3.私の行く所にあなたたちは来ることができない

・「私はやがて去って行く。あなたたちはこのままでは罪のうちに死ぬ。私のいるうちに、悔い改めよ」と、イエスはユダヤ人に警告するが、彼らにはイエスの言葉の真意が伝わらない。
−ヨハネ8:21‐24「そこで、イエスはまた言われた。『私は去って行く。あなたたちは私を捜すだろう。だが、あなたたちは自分の罪のうちに死ぬことになる。私の行く所に、あなたたちは来ることはできない。』ユダヤ人たちが、『「私の行く所に、あなたたちは来ることができない」と言っているが、自殺でもするのだろうか』と話していると、イエスは彼らに言われた。『あなたたちは下のものに属しているが、私は上のものに属している。あなたたちはこの世に属しているが、私はこの世に属していない。だから、あなたたちは自分の罪のうちに死ぬことになると、私は言ったのである。「私はある」ということを信じないならば、あなたたちは自分の罪のうちに死ぬことになる。』」
・ユダヤ教の指導者たちはイエスが神の子であることを理解できず、「あなたは誰なのか」と問う。

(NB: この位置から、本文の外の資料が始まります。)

Lemma dfs_le_trans g st1 st2 st3 : dfs_le g st1 st2 → dfs_le g st2 st3 → dfs_le g st1 st3.
Proof. intros [? ? ? ?] [? ? ? ?]. split; [done|congruence|auto|auto]. Qed.

Definition visit_ok (g : WaitForGraph) (fuel : nat) (v : Z → DFS → option (bool * DFS)) : Prop :=
  ∀ node st, dfs_inv g st → color_of st node = kWhite →
    (∀ z, last (stack st) = Some z → edge g z node) → node ∈ graph_nodes g →
    (length (white g st) ≤ fuel)%nat →
    ∃ b st', v node st = Some (b, st') ∧
      if (b : bool) then is_cycle g (cycle_out st') else dfs_le g st st' ∧ color_of st' node = kBlack.

Lemma visit_loop_spec g fuel v node ns st :
  visit_ok g fuel v → dfs_inv g st → last (stack st) = Some node → (∀ n, n ∈ ns → edge g node n) →
  (length (white g st) ≤ fuel)%nat →
  ∃ b st', visit_loop v ns st = Some (b, st') ∧
    if (b : bool) then is_cycle g (cycle_out st')
    else dfs_le g st st' ∧ ∀ n, n ∈ ns → color_of st' n = kBlack.
Proof.
  intros Hv. induction ns as [|n ns IH] in st |- *; intros Hinv Hlast Hns Hfuel; simpl.
  { exists false, st. split; [done|]. split; [by split|]. by intros ? ?%elem_of_nil. }
  assert (edge g node n) as Hedge by (apply Hns; left).
  (* the rest of the loop, from a state that extends [st] and has [n] finished *)
  assert (∀ st1, dfs_le g st st1 → color_of st1 n = kBlack →
    ∃ b st', visit_loop v ns st1 = Some (b, st') ∧
      if (b : bool) then is_cycle g (cycle_out st')
      else dfs_le g st st' ∧ ∀ m, m ∈ n :: ns → color_of st' m = kBlack) as Hrest.
  { intros st1 Hle Hn. pose proof Hle as [Hinv1 Hst1 Hb1 Hw1].
    destruct (IH st1) as (b & st' & E & Hr); [done|by rewrite Hst1| | |].
    - intros m ?. apply Hns. by right.
    - etransitivity; [|exact Hfuel]. apply filter_length_mono. auto.
    - exists b, st'. split; [done|]. destruct b; [done|]. destruct Hr as [Hle' Hall].
      split; [by eapply dfs_le_trans|]. intros m [->|?]%elem_of_cons; [|auto].
      by apply (dle_black _ _ _ Hle'). }
  destruct (color_of st n) eqn:Hc.
  - destruct (Hv n st Hinv Hc) as (b & st1 & E & Hr); [|by eapply edge_node|done|].
    { intros z Hz. rewrite Hlast in Hz. by simplify_eq. }
    rewrite E. destruct b; [by exists true, st1|]. destruct Hr as [Hle Hn]. by apply Hrest.
  - exists true. eexists. split; [done|]. simpl.
    apply (dfs_gray _ _ Hinv) in Hc. destruct (suffix_from_in n _ Hc) as (pre & _ & Hh & Hl).
    exists n, node. split_and!; [done|by rewrite Hl|apply is_path_suffix, Hinv|done].
  - apply Hrest; [by split|done].
Qed.

(** Pushing a node keeps the invariant. *)
Lemma dfs_push g node st :
  dfs_inv g st → color_of st node = kWhite → (∀ z, last (stack st) = Some z → edge g z node) →
  let st1 := mkDFS (<[node := kGray]> (color st)) (stack st ++ [node]) (cycle_out st) in
  dfs_inv g st1 ∧ (∀ n, color_of st1 n = if decide (n = node) then kGray else color_of st n).
Proof.
  intros [Hg Hp (order & Ho & Hord)] Hw Hz st1.
  assert (∀ n, color_of st1 n = if decide (n = node) then kGray else color_of st n) as Hcol.
  { intros n. unfold color_of. simpl. case_decide as E; [by subst; rewrite lookup_insert_eq|].
    by rewrite lookup_insert_ne. }
  split; [|done]. split.
  - intros n. rewrite Hcol. cbn [stack st1]. rewrite elem_of_app, list_elem_of_singleton.
    case_decide; [naive_solver|]. rewrite Hg. naive_solver.
  - simpl. destruct (last (stack st)) as [z|] eqn:El.
    + eapply is_path_snoc; eauto.
    + apply last_None in El. by rewrite El.
  - exists order. split; [|done]. intros n. rewrite Hcol, Ho. case_decide as E; [|done].
    subst. rewrite Hw. done.
Qed.
(** Every update of the log is of an existing page, with whole images. *)
Definition log_ok (pm : PageManager) (records : list WALRecord) : Prop :=
  Forall (λ r, is_update r →
    pm_has pm (wal_page_id r) ∧ page_wf (before_image r) ∧ page_wf (after_image r)) records.

(** ** Lemmas: the log *)

#[export] Instance is_update_dec r : Decision (is_update r).
Proof. unfold is_update. apply _. Defined.

Lemma elem_of_committed_set records t : t ∈ committed_set records ↔ committed_in records t.
Proof.
  unfold committed_set, committed_in. rewrite elem_of_list_to_set, list_elem_of_fmap. split.
  - intros (r & -> & [? ?]%list_elem_of_filter). eauto.
  - intros (r & ? & ? & <-). exists r. split; [done|]. by apply list_elem_of_filter.
Qed.

Lemma elem_of_rev {A} (x : A) l : x ∈ rev l ↔ x ∈ l.
Proof. by rewrite !list_elem_of_In, <- in_rev. Qed.

Lemma scan_log_spec i records c k s :
  let '(c', _, s') := scan_log i records c k s in
  c' = committed_set records ∪ c ∧
  (if bool_decide (Exists (λ r, wal_type r = kCheckpoint) records)
   then (i ≤ s')%nat ∧ drop (s' - i) records = after_checkpoint records
   else s' = s ∧ after_checkpoint records = records).
Proof.
  induction records as [|r rs IH] in i, c, k, s |- *.
  { simpl. split; [set_solver|done]. }
  assert (∀ c1 k1 s1, (wal_type r ≠ kCheckpoint → s1 = s) → (wal_type r = kCheckpoint → s1 = S i) →
    c1 = (if bool_decide (wal_type r = kCommit) then {[wal_txn_id r]} ∪ c else c) →
    let '(c', _, s') := scan_log (S i) rs c1 k1 s1 in
    c' = committed_set (r :: rs) ∪ c ∧
    (if bool_decide (Exists (λ r, wal_type r = kCheckpoint) (r :: rs))
     then (i ≤ s')%nat ∧ drop (s' - i) (r :: rs) = after_checkpoint (r :: rs)
     else s' = s ∧ after_checkpoint (r :: rs) = r :: rs)) as Hstep.
  { intros c1 k1 s1 Hs Hsi Hc1. specialize (IH (S i) c1 k1 s1).
    destruct (scan_log (S i) rs c1 k1 s1) as [[c' k'] s']. destruct IH as [-> Hd]. split.
    - rewrite Hc1. unfold committed_set. rewrite filter_cons.
      case_bool_decide; [rewrite decide_True by done|rewrite decide_False by done]; simpl; set_solver.
    - cbn [after_checkpoint]. destruct (bool_decide_reflect (Exists (λ r, wal_type r = kCheckpoint) rs)) as [He|He].
      + rewrite bool_decide_true by (by right). destruct Hd as [Hle Hd]. split; [lia|].
        replace (s' - i)%nat with (S (s' - S i)) by lia. done.
      + destruct Hd as [-> Hd]. destruct (decide (wal_type r = kCheckpoint)) as [Hck|Hck].
        * rewrite bool_decide_true by (by left). rewrite (bool_decide_true (wal_type r = _)) by done.
          rewrite Hsi by done. split; [lia|]. by replace (S i - i)%nat with 1%nat by lia.
        * rewrite bool_decide_false; [|by intros [?|?]%Exists_cons].
          rewrite (bool_decide_false (wal_type r = _)) by done. split; [auto|done]. }
  cbn [scan_log]. destruct (wal_type r) eqn:Ht; apply Hstep; done.
Qed.
(* ===== verification/Tokenizer.v ===== *)
(** * The tokenizer: src/parser/token.hpp, lexer.hpp, tokenizer.hpp, tokenizer.cpp

    The lexer is a cursor in the source text; the scanning functions run in
    the state monad over it.  Loops have as fuel the length of the text, which
    each iteration consumes. *)

From stdpp Require Import pretty.
From Stdlib Require Import Strings.Ascii.
From S2P Require Import Prelude Util.

Local Open Scope char_scope.
Abbreviation chars := (list ascii).

(** ** token.hpp *)

Module TokenType.

Inductive t :=
  | kIdentifier | kIntLiteral | kFloatLiteral | kStringLiteral
  | kSelect | kFrom | kWhere | kInsert | kInto | kValues | kUpdate | kSet | kDelete
  | kCreate | kTable | kDrop | kOrder | kBy | kAsc | kDesc | kLimit | kAnd | kOr
  | kNot | kNull | kTrue | kFalse | kAs | kIndex | kOn
  | kInt | kBigInt | kDouble | kBoolean | kVarchar
  | kCount | kSum | kAvg | kMin | kMax
  | kStar | kComma | kLParen | kRParen | kSemicolon | kDot
  | kEq | kNeq | kLt | kLte | kGt | kGte
  | kEndOfInput | kInvalid.

#[export] Instance eq_dec : EqDecision t.
Proof. solve_decision. Defined.

End TokenType.

Export (hints) TokenType.
Abbreviation TokenType := TokenType.t.

Record Token := mkToken { tok_type : TokenType; tok_lexeme : chars; tok_position : nat }.

#[export] Instance Token_eq_dec : EqDecision Token.
Proof. solve_decision. Defined.

Definition TokenTypeName (ty : TokenType) : string :=
  match ty with
  | TokenType.kIdentifier => "identifier"
  | TokenType.kIntLiteral => "integer literal"
  | TokenType.kFloatLiteral => "float literal"
  | TokenType.kStringLiteral => "string literal"
  | TokenType.kSelect => "SELECT" | TokenType.kFrom => "FROM" | TokenType.kWhere => "WHERE"
  | TokenType.kInsert => "INSERT" | TokenType.kInto => "INTO" | TokenType.kValues => "VALUES"
  | TokenType.kUpdate => "UPDATE" | TokenType.kSet => "SET" | TokenType.kDelete => "DELETE"
  | TokenType.kCreate => "CREATE" | TokenType.kTable => "TABLE" | TokenType.kDrop => "DROP"
  | TokenType.kOrder => "ORDER" | TokenType.kBy => "BY" | TokenType.kAsc => "ASC"
  | TokenType.kDesc => "DESC" | TokenType.kLimit => "LIMIT" | TokenType.kAnd => "AND"
  | TokenType.kOr => "OR" | TokenType.kNot => "NOT" | TokenType.kNull => "NULL"
  | TokenType.kTrue => "TRUE" | TokenType.kFalse => "FALSE" | TokenType.kAs => "AS"
  | TokenType.kIndex => "INDEX" | TokenType.kOn => "ON" | TokenType.kInt => "INT"
  | TokenType.kBigInt => "BIGINT" | TokenType.kDouble => "DOUBLE"
  | TokenType.kBoolean => "BOOLEAN" | TokenType.kVarchar => "VARCHAR"
  | TokenType.kCount => "COUNT" | TokenType.kSum => "SUM" | TokenType.kAvg => "AVG"
  | TokenType.kMin => "MIN" | TokenType.kMax => "MAX"
  | TokenType.kStar => "*" | TokenType.kComma => "," | TokenType.kLParen => "("
  | TokenType.kRParen => ")" | TokenType.kSemicolon => ";" | TokenType.kDot => "."
  | TokenType.kEq => "=" | TokenType.kNeq => "!=" | TokenType.kLt => "<"
  | TokenType.kLte => "<=" | TokenType.kGt => ">" | TokenType.kGte => ">="
  | TokenType.kEndOfInput => "<end of input>"
  | TokenType.kInvalid => "<invalid>"
  end%string.
Definition stoul (s : chars) : option Z :=
  if all_digits s && (digits_value s <? 2 ^ 64) then Some (digits_value s) else None.
Definition stoll (s : chars) : option Z :=
  if all_digits s && (digits_value s <? 2 ^ 63) then Some (digits_value s) else None.


(** The digits before and after the point. *)
Fixpoint split_point (s : chars) : chars * chars :=
  match s with
  | [] => ([], [])
  | c :: s' => if Ascii.eqb c "."%char then ([], s') else let '(a, b) := split_point s' in (c :: a, b)
  end.

(** [a.b] is the quotient of the digits by a power of ten, rounded to nearest.
    Results out of range throw: overflow, and, with the C library's [ERANGE],
    underflow to zero or to an inexact subnormal. *)
Definition stod (s : chars) : option Z :=
  let '(a, b) := split_point s in
  if all_digits a && all_digits b then
    match digits_value (a ++ b), 10 ^ Z.of_nat (length b) with
    | Zpos m, Zpos q =>
        let '(mz, ez, lz) := SFdiv_core_binary 53 1024 (Zpos m) 0 (Zpos q) 0 in
        match binary_round_aux 53 1024 false mz ez lz with
        | S754_finite sg mr er =>
            if (Zpos mr <? 2 ^ 52) && negb (Zpos mr * Zpos q =? Zpos m * 2 ^ 1074) then None
            else Some (bits_of_double (S754_finite sg mr er))
        | _ => None
        end
    | _, _ => Some 0
    end
  else None.

(** ** The parser's state *)

(** [tokens_] from [pos_] on. *)
Abbreviation Parser := (list Token).
Abbreviation PM A := (M Parser (Result A)).

Definition text (s : chars) : string := String.string_of_list_ascii s.

Definition PeekType : M Parser TokenType :=
  λ ts, match ts with [] => None | t :: _ => Some (tok_type t, ts) end.
Definition PeekLexeme : M Parser chars :=
  λ ts, match ts with [] => None | t :: _ => Some (tok_lexeme t, ts) end.
(** [Advance().lexeme]. *)
Definition Advance : M Parser chars :=
  λ ts, match ts with [] => None | t :: ts' => Some (tok_lexeme t, ts') end.
Definition Check (ty : TokenType) : M Parser bool :=
  let! ty' := PeekType in ret (bool_decide (ty' = ty)).
Definition Match_ (ty : TokenType) : M Parser bool :=
  let! b := Check ty in
  if b : bool then do! Advance in ret true else ret false.
(** The end of a rule: the tokens read and the rule for them. *)
Ltac derive rule :=
  repeat pass_token; split; [assumption|]; eexists; split; cycle 1;
  [eapply rule; eauto; try (by constructor)|by rewrite <- ?app_comm_cons, <- ?app_assoc].

Lemma parses_upto_le {A} f f' (m : PM A) G : (f' ≤ f)%nat → parses_upto f m G → parses_upto f' m G.
Proof. intros Hf Hp ts Hts Hl. apply Hp; [done|lia]. Qed.

Lemma ident_parses msg : parses (expect_identifier msg) g_ident.
Proof.
  intros f ts Hts _. pstep. repeat pass_token. split; [done|]. eexists [_]. split; [done|]. by constructor.
Qed.

Lemma literal_parses : parses ParseLiteral g_literal.
Proof.
  intros f ts Hts _. unfold ParseLiteral. do 2 pstep. destruct (tok_type x) eqn:Ht; try apply runs_fail; do 2 pstep.
  - destruct (stoll (tok_lexeme x)) eqn:E; pstep. repeat pass_token. split; [done|]. exists [x]. split; [done|].
    by constructor.
  - destruct (stod (tok_lexeme x)) eqn:E; pstep. repeat pass_token. split; [done|]. exists [x]. split; [done|].
    by constructor.
  - pstep. repeat pass_token. split; [done|]. exists [x]. split; [done|]. by constructor.
  - pstep. repeat pass_token. split; [done|]. exists [x]. split; [done|]. by constructor.
  - pstep. repeat pass_token. split; [done|]. exists [x]. split; [done|]. by constructor.
  - pstep. repeat pass_token. split; [done|]. exists [x]. split; [done|]. by constructor.
Qed.

(** Lists: each item takes at least one token. *)
Definition nonempty {A} (G : Gram A) : Prop := ∀ a, ¬ G [] a.

Lemma comma_loop_parses {A} (m : PM A) G ts0 :
  nonempty G → ∀ fuel f ts us acc,
  parses_upto f m G → ends ts → (length ts < f)%nat → (length ts ≤ fuel)%nat →
  ts0 = us ++ ts → (∀ vs x, G vs x → g_comma G (us ++ vs) (acc ++ [x])) →
  runs (comma_loop fuel m acc) ts (λ xs ts', ends ts' ∧ ∃ us, ts0 = us ++ ts' ∧ g_comma G us xs).
Proof.
  intros Hne. induction fuel as [|fuel IH]; intros f ts us acc Hm Hts Hf Hl E Hacc.
  { destruct (ends_nonempty _ Hts) as (? & ? & ->). simpl in Hl. lia. }
  cbn [comma_loop]. pstep. eapply runs_parses; [done..|]. intros x vs ts' -> Hts' HG.
  assert (vs ≠ []) by (intros ->; by eapply Hne). rewrite length_app in *.
  pstep. destruct (ends_nonempty _ Hts') as (t & ts'' & ->). apply run_Match; intros Ht.
  - repeat pass_token. destruct vs; [done|]. simpl in *. eapply (IH f ts'' (us ++ (t0 :: vs) ++ [t])); [done|done|lia|lia| |].
    + subst. by rewrite <- !app_assoc.
    + intros ws y Hy.
      replace ((us ++ (t0 :: vs) ++ [t]) ++ ws) with ((us ++ t0 :: vs) ++ t :: ws) by (by rewrite <- !app_assoc).
      apply g_comma_more; [by apply Hacc|done|done].
  - pstep. split; [done|]. exists (us ++ vs). subst. rewrite <- app_assoc. split; [done|]. by apply Hacc.
Qed.

Lemma comma_parses {A} f (m : PM A) G : nonempty G → parses_upto f m G → parses_upto f (comma_list m) (g_comma G).
Proof.
  intros Hne Hm ts Hts Hl. unfold comma_list.
  apply (comma_loop_parses m G ts Hne (length ts) f ts [] []); try done.
  intros vs x HG. by apply g_comma_one.
Qed.

Lemma g_ident_nonempty : nonempty g_ident.
Proof. intros a H. inversion H. Qed.
Lemma g_literal_nonempty : nonempty g_literal.
Proof. intros a H. inversion H. Qed.

(** ** Expressions *)

Scheme g_or_mut := Induction for g_or Sort Prop
  with g_and_mut := Induction for g_and Sort Prop
  with g_cmp_mut := Induction for g_cmp Sort Prop
  with g_primary_mut := Induction for g_primary Sort Prop.

(** [ParseOrExpr] with one token less to read than the rest of the rules. *)
Lemma primary_parses f or_expr : parses_upto f or_expr g_or → parses_upto (S f) (ParsePrimary or_expr) g_primary.
Proof.
  intros Hor ts Hts Hl. unfold ParsePrimary. pstep. pstep.
  - repeat pass_token. simpl in Hl. pstep. eapply runs_parses; [done|done|lia|]. intros e us ts' -> Hts' HG.
    do 2 pstep. pstep. derive g_primary_paren.
  - do 2 pstep.
    + do 3 pstep. repeat pass_token. split; [done|]. exists [x]. split; [done|].
      by apply g_primary_column, g_ident_tok.
    + pstep. eapply (runs_parses (S f)); [apply literal_parses|done|done|]. intros v us ts' -> Hts' HG.
      pstep. split; [done|]. exists us. split; [done|]. by apply g_primary_literal.
Qed.

Lemma comparison_parses f or_expr : parses_upto f or_expr g_or → parses_upto (S f) (ParseComparison or_expr) g_cmp.
Proof.
  intros Hor ts Hts Hl. unfold ParseComparison. pstep.
  eapply runs_parses; [by apply primary_parses|done|done|]. intros l us ts' -> Hts' HG. rewrite length_app in Hl.
  do 2 pstep. destruct (comparison_op (tok_type x)) as [op|] eqn:Hop.
  - assert (tok_type x ≠ TokenType.kEndOfInput) as Hne by (intros E; by rewrite E in Hop).
    do 2 pstep. pose proof (ends_cons _ _ Hts' Hne). simpl in Hl. pstep.
    eapply runs_parses; [by apply primary_parses|done|lia|]. intros r vs ts'' -> Hts'' HG'. pstep.
    split; [done|]. exists (us ++ x :: vs). split; [by rewrite <- app_assoc|]. by apply g_cmp_op.
  - pstep. split; [done|]. exists us. split; [done|]. by apply g_cmp_primary.
Qed.

Lemma binary_loop_parses (G H : Gram Expr) ty op f operand ts0 :
  ty ≠ TokenType.kEndOfInput →
  (∀ us l t ts r, H us l → is_tok ty t → G ts r → H (us ++ t :: ts) (BinaryExpr l op r)) →
  parses_upto f operand G →
  ∀ fuel ts us e, ends ts → (length ts < f)%nat → (length ts ≤ fuel)%nat → ts0 = us ++ ts → H us e →
  runs (binary_loop fuel ty op operand e) ts (λ e ts', ends ts' ∧ ∃ us, ts0 = us ++ ts' ∧ H us e).
Proof.
  intros Hty Hrule Hop. induction fuel as [|fuel IH]; intros ts us e Hts Hf Hl E He.
  { destruct (ends_nonempty _ Hts) as (? & ? & ->). simpl in Hl. lia. }
  cbn [binary_loop]. pstep. destruct (ends_nonempty _ Hts) as (t & ts' & ->). simpl in *.
  apply run_Match; intros Ht.
  - pose proof (ends_cons _ _ Hts ltac:(congruence)). pstep.
    eapply runs_parses; [done|done|lia|]. intros r vs ts'' -> Hts'' HG. rewrite length_app in *.
    apply (IH ts'' (us ++ t :: vs)); [done|lia|lia| |by apply Hrule].
    subst. by rewrite <- app_assoc.
  - pstep. split; [done|]. by exists us.
Qed.

Lemma and_parses f or_expr :
  parses_upto f or_expr g_or → parses_upto (S f) (ParseAndExpr (S f) or_expr) g_and.
Proof.
  intros Hor ts Hts Hl. unfold ParseAndExpr. pstep.
  eapply runs_parses; [by apply comparison_parses|done|done|]. intros l us ts' -> Hts' HG. rewrite length_app in Hl.
  eapply (binary_loop_parses g_cmp g_and); [done|by apply g_and_and|by apply comparison_parses|done|lia|lia|done|].
  by apply g_and_cmp.
Qed.

Lemma or_parses f : parses_upto f (ParseOrExpr f) g_or.
Proof.
  induction f as [|f IH]; intros ts Hts Hl; [lia|]. cbn [ParseOrExpr]. pstep.
  eapply runs_parses; [by apply and_parses|done|done|]. intros l us ts' -> Hts' HG. rewrite length_app in Hl.
  eapply (binary_loop_parses g_and g_or); [done|by apply g_or_or|by apply and_parses|done|lia|lia|done|].
  by apply g_or_and.
Qed.

Lemma where_parses : parses optional_where g_where.
Proof.
  intros f ts Hts _. unfold optional_where, ParseWhereClause. do 2 pstep.
  - do 3 pstep. repeat pass_token. apply (runs_state (λ ts, ParseOrExpr (S (length ts)))).
    eapply runs_parses; [apply or_parses|done|lia|]. intros e us ts' -> Hts' HG. pstep.
    split; [done|]. exists (x :: us). split; [done|]. by apply g_where_some.
  - pstep. split; [done|]. exists []. split; [done|constructor].
Qed.

(** ** Statements *)

Ltac destruct_ident := match goal with HI : g_ident _ _ |- _ => inversion HI; by subst end.
(** ORDER BY a column of the schema. *)
Lemma opens_sort clause schema col (c : C) (Q : Status → list Tuple → Status → Prop) :
  opens c Q → closes (Op := C) → IndexOf schema (order_column clause) = Some col →
  (∀ pre ts post, Q pre ts post → (length ts < fuel)%nat ∧ is_Some (sort_tuples col (order_descending clause) ts)) →
  opens (SortOperator_new c clause schema) (λ pre out post, pre = post ∧ ∃ pre0 ts, Q pre0 ts post ∧
    sort_tuples col (order_descending clause) ts = Some out).
Proof.
  intros Ho Hcl Hcol HQ w Hw. destruct (Ho w Hw) as (c1 & w1 & pre & ts & post & E1 & Hw1 & Hy & Hq).
  destruct (HQ _ _ _ Hq) as [Hl [out Hout]].
  destruct (yields_drain c1 pre ts post [] fuel w1 Hy Hw1 Hl) as (c2 & w2 & E2 & Hw2 & Hp).
  destruct (Hcl c2 w2 Hw2) as (c3 & w3 & E3 & Hw3).
  exists (mkSort c3 clause schema out 0 Status_OK post), w3, post, out, post.
  split; [|split; [done|split; [apply (yields_buffer c3 clause schema out 0)|eauto]]].
  cbn [Open sort_operator]. unfold sort_open. unfold bind, set_members, modify, members, gets.
  cbn [fst sort_set_buffer sort_set_error SortOperator_new sort_schema_ order_by_]. rewrite Hcol.
  unfold sort_on_child. erewrite (on_part_run _ _ (Open fuel)) by exact E1.
  erewrite (on_part_run _ _ (drain fuel fuel [])) by exact E2.
  cbn [fst sort_set_child sort_set_child_error sort_child_ order_by_ sort_schema_ sort_buffered_ sort_cursor_ sort_error_ child_error_].
  erewrite (on_part_run _ _ Close) by exact E3. cbn [order_by_ sort_set_error sort_set_buffer SortOperator_new app]. rewrite Hout, Hp. done.
Qed.

Lemma opens_sort_unknown clause schema (c : C) :
  IndexOf schema (order_column clause) = None →
  opens (SortOperator_new c clause schema) (λ pre out post, out = [] ∧
    post = InvalidArgument ("ORDER BY: unknown column '" +:+ order_column clause +:+ "'") ∧ pre = post).
Proof.
  intros Hcol w Hw. set (e := InvalidArgument _).
  exists (mkSort c clause schema [] 0 e Status_OK), w, e, [], e.
  split; [|split; [done|split; [|done]]].
  - cbn [Open sort_operator]. unfold sort_open, bind, set_members, modify, members, gets.
    cbn [fst sort_set_buffer sort_set_error SortOperator_new sort_schema_ order_by_]. by rewrite Hcol.
  - split; [done|]. intros w' Hw'. by exists (mkSort c clause schema [] 0 e Status_OK), w'.
Qed.

Lemma closes_sort : closes (Op := SortOperator C).
Proof. intros s w Hw. by eexists _, w. Qed.
End sort.

(** ** Aggregate *)

Section aggregate.
Context {C : Type} `{Operator W C}.

(** The accumulators after some tuples. *)
Fixpoint accumulate_all (schema : Schema) (items : list SelectItem) (ts : list Tuple) (accs : list Accumulator) :
    option (Result (list Accumulator)) :=
  match ts with
  | [] => Some (Ok accs)
  | t :: ts' =>
      r ← accumulate_items schema items (tup_values t) accs;
      match r with Err e => Some (Err e) | Ok accs => accumulate_all schema items ts' accs end
  end.

(** What draining the operator gives, and the error it then reports. *)
Definition aggregate_stream (schema : Schema) (items : list SelectItem) (ts : list Tuple) (post : Status) :
    option (list Tuple * Status) :=
  check ← check_items schema items;
  if status_ok check then
    r ← accumulate_all schema items ts (replicate (length items) Accumulator_new);
    match r with
    | Err e => Some ([], e)
    | Ok accs => vs ← result_values items accs; Some ([mkTuple (mkRid kInvalidPageId 0) vs], post)
    end
  else Some ([], check).

Lemma accumulate_err schema item values acc e :
  accumulate schema item values acc = Some (Err e) → status_ok e = false.
Proof.
  unfold accumulate. destruct (item_aggregate item) as [f|]; simpl; [|done].
  destruct (_ && _); [done|]. destruct (item_column item) as [column|]; simpl; [|done].
  destruct (IndexOf schema column) as [idx|]; [|by intros [= <-]].
  destruct (values !! idx) as [v|]; simpl; [|done]. destruct (IsNull v); [done|].
  destruct f; try done; destruct (ValueToDoubleOrNull v); try done; by intros [= <-].
Qed.

Lemma accumulate_items_err schema items values accs e :
  accumulate_items schema items values accs = Some (Err e) → status_ok e = false.
Proof.
  induction items as [|item items IH] in accs |- *; destruct accs as [|acc accs]; simpl; try done.
  destruct (accumulate schema item values acc) as [[a|e']|] eqn:E; simpl; try done.
  - destruct (accumulate_items schema items values accs) as [[l|e']|] eqn:E'; simpl; try done.
    intros [= <-]. by eapply IH.
  - intros [= <-]. by eapply accumulate_err.
Qed.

−ヨハネ8:25‐27「彼らが、『あなたは一体どなたですか』と言うと、イエスは言われた。『それは初めから話しているではないか。あなたたちについては、言うべきこと、裁くべきことがたくさんある。しかし、私をお遣わしになった方は真実であり、私はその方から聞いたことを、世に向かって話している。』彼らはイエスが御父について話しておられることを悟らなかった。」
・「あなたがたは私を十字架にかけ、私が父のもとに帰った時、私がだれであったかに気付くだろう」とイエスは言われる。人は十字架と復活を通して、イエスが「神の子」であったことを知る。
−ヨハネ8:28‐30「そこでイエスは言われた『あなたたちは人の子を上げた時に初めて、「私はある」ということ、また、私が、自分勝手には何もせず、ただ、父に教えられた通りに話していることが分かるだろう。私をお遣わしになった方は、私と共にいてくださる。私を一人にしてはおかれない。私は、いつもこの方の御心に適うことを行うからである。』これらのことを語られた時、多くの人々がイエスを信じた。」